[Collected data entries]
++++++++

(** The two ends of one session agree on its identity. *)
Definition paired (s : ServerSession) (c : ClientSession) : Prop :=
  hello_AccountID (cs_hello c) = ares_AccountID (ss_auth s)
  ∧ hello_TunnelID (cs_hello c) = ref_TunnelID (ss_ref s)
  ∧ hello_ConnectorID (cs_hello c) = ref_ConnectorID (ss_ref s)
  ∧ welcome_SessionID (cs_welcome c) = ref_SessionID (ss_ref s)
  ∧ hello_ProcessGeneration (cs_hello c) = ref_ProcessGeneration (ss_ref s).

Lemma Snapshot_ValidateBound_None p :
  Snapshot_ValidateBound p = None →
  badID (snap_AccountID p) = false ∧ badID (snap_TunnelID p) = false
  ∧ badID (snap_ConnectorID p) = false ∧ badID (snap_SessionID p) = false
  ∧ snap_ProcessGeneration p ≠ 0 ∧ snap_Generation p ≠ 0 ∧ hashPattern (snap_ContentHash p) = true
  ∧ Snapshot_Validate p = None.
Proof.
  unfold Snapshot_ValidateBound. intros H. destruct (_ || _) eqn:E; [done|]. bools.
  pose proof H as H'. unfold Snapshot_Validate in H'. cases; bools; split_and!; done.
Qed.

(** The acknowledgement and the readiness report of a valid snapshot are valid
    messages. *)
Lemma applied_ack_valid p :
  Snapshot_ValidateBound p = None →
  Ack_Validate (mkAck (snap_AccountID p) (snap_TunnelID p) (snap_ConnectorID p) (snap_SessionID p)
                  (snap_ProcessGeneration p) AckSnapshot AckApplied (snap_Generation p)
                  (snap_ContentHash p) "") = None.
Proof.
  intros (H1 & H2 & H3 & H4 & H5 & H6 & H7 & _)%Snapshot_ValidateBound_None.
  unfold Ack_Validate. cbn. rewrite H1, H2, H3, H4, H7.
  apply Z.eqb_neq in H5, H6. by rewrite H5, H6.
Qed.

Lemma ready_report_valid p :
  Snapshot_ValidateBound p = None →
  Readiness_Validate (mkReadiness (snap_AccountID p) (snap_SessionID p) (snap_TunnelID p)
     (snap_ConnectorID p) (snap_ProcessGeneration p) (snap_Generation p) (snap_ContentHash p)
     true true true) = None.
Proof.
  intros (H1 & H2 & H3 & H4 & H5 & H6 & H7 & _)%Snapshot_ValidateBound_None.
  unfold Readiness_Validate. cbn. rewrite H1, H2, H3, H4, H7.
  apply Z.eqb_neq in H5, H6. by rewrite H5, H6.
Qed.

++++++++

This exercise needs each record retyped exactly as shown.

(** The two ends of one session agree on its identity. *)
Definition paired (s : ServerSession) (c : ClientSession) : Prop :=
  hello_AccountID (cs_hello c) = ares_AccountID (ss_auth s)
  ∧ hello_TunnelID (cs_hello c) = ref_TunnelID (ss_ref s)
  ∧ hello_ConnectorID (cs_hello c) = ref_ConnectorID (ss_ref s)
  ∧ welcome_SessionID (cs_welcome c) = ref_SessionID (ss_ref s)
  ∧ hello_ProcessGeneration (cs_hello c) = ref_ProcessGeneration (ss_ref s).

Lemma Snapshot_ValidateBound_None p :
  Snapshot_ValidateBound p = None →
  badID (snap_AccountID p) = false ∧ badID (snap_TunnelID p) = false
  ∧ badID (snap_ConnectorID p) = false ∧ badID (snap_SessionID p) = false
  ∧ snap_ProcessGeneration p ≠ 0 ∧ snap_Generation p ≠ 0 ∧ hashPattern (snap_ContentHash p) = true
  ∧ Snapshot_Validate p = None.
Proof.
  unfold Snapshot_ValidateBound. intros H. destruct (_ || _) eqn:E; [done|]. bools.
  pose proof H as H'. unfold Snapshot_Validate in H'. cases; bools; split_and!; done.
Qed.

(** The acknowledgement and the readiness report of a valid snapshot are valid
    messages. *)
Lemma applied_ack_valid p :
  Snapshot_ValidateBound p = None →
  Ack_Validate (mkAck (snap_AccountID p) (snap_TunnelID p) (snap_ConnectorID p) (snap_SessionID p)
                  (snap_ProcessGeneration p) AckSnapshot AckApplied (snap_Generation p)
                  (snap_ContentHash p) "") = None.
Proof.
  intros (H1 & H2 & H3 & H4 & H5 & H6 & H7 & _)%Snapshot_ValidateBound_None.
  unfold Ack_Validate. cbn. rewrite H1, H2, H3, H4, H7.
  apply Z.eqb_neq in H5, H6. by rewrite H5, H6.
Qed.

Lemma ready_report_valid p :
  Snapshot_ValidateBound p = None →
  Readiness_Validate (mkReadiness (snap_AccountID p) (snap_SessionID p) (snap_TunnelID p)
     (snap_ConnectorID p) (snap_ProcessGeneration p) (snap_Generation p) (snap_ContentHash p)
     true true true) = None.
Proof.
  intros (H1 & H2 & H3 & H4 & H5 & H6 & H7 & _)%Snapshot_ValidateBound_None.
  unfold Readiness_Validate. cbn. rewrite H1, H2, H3, H4, H7.
  apply Z.eqb_neq in H5, H6. by rewrite H5, H6.
Qed.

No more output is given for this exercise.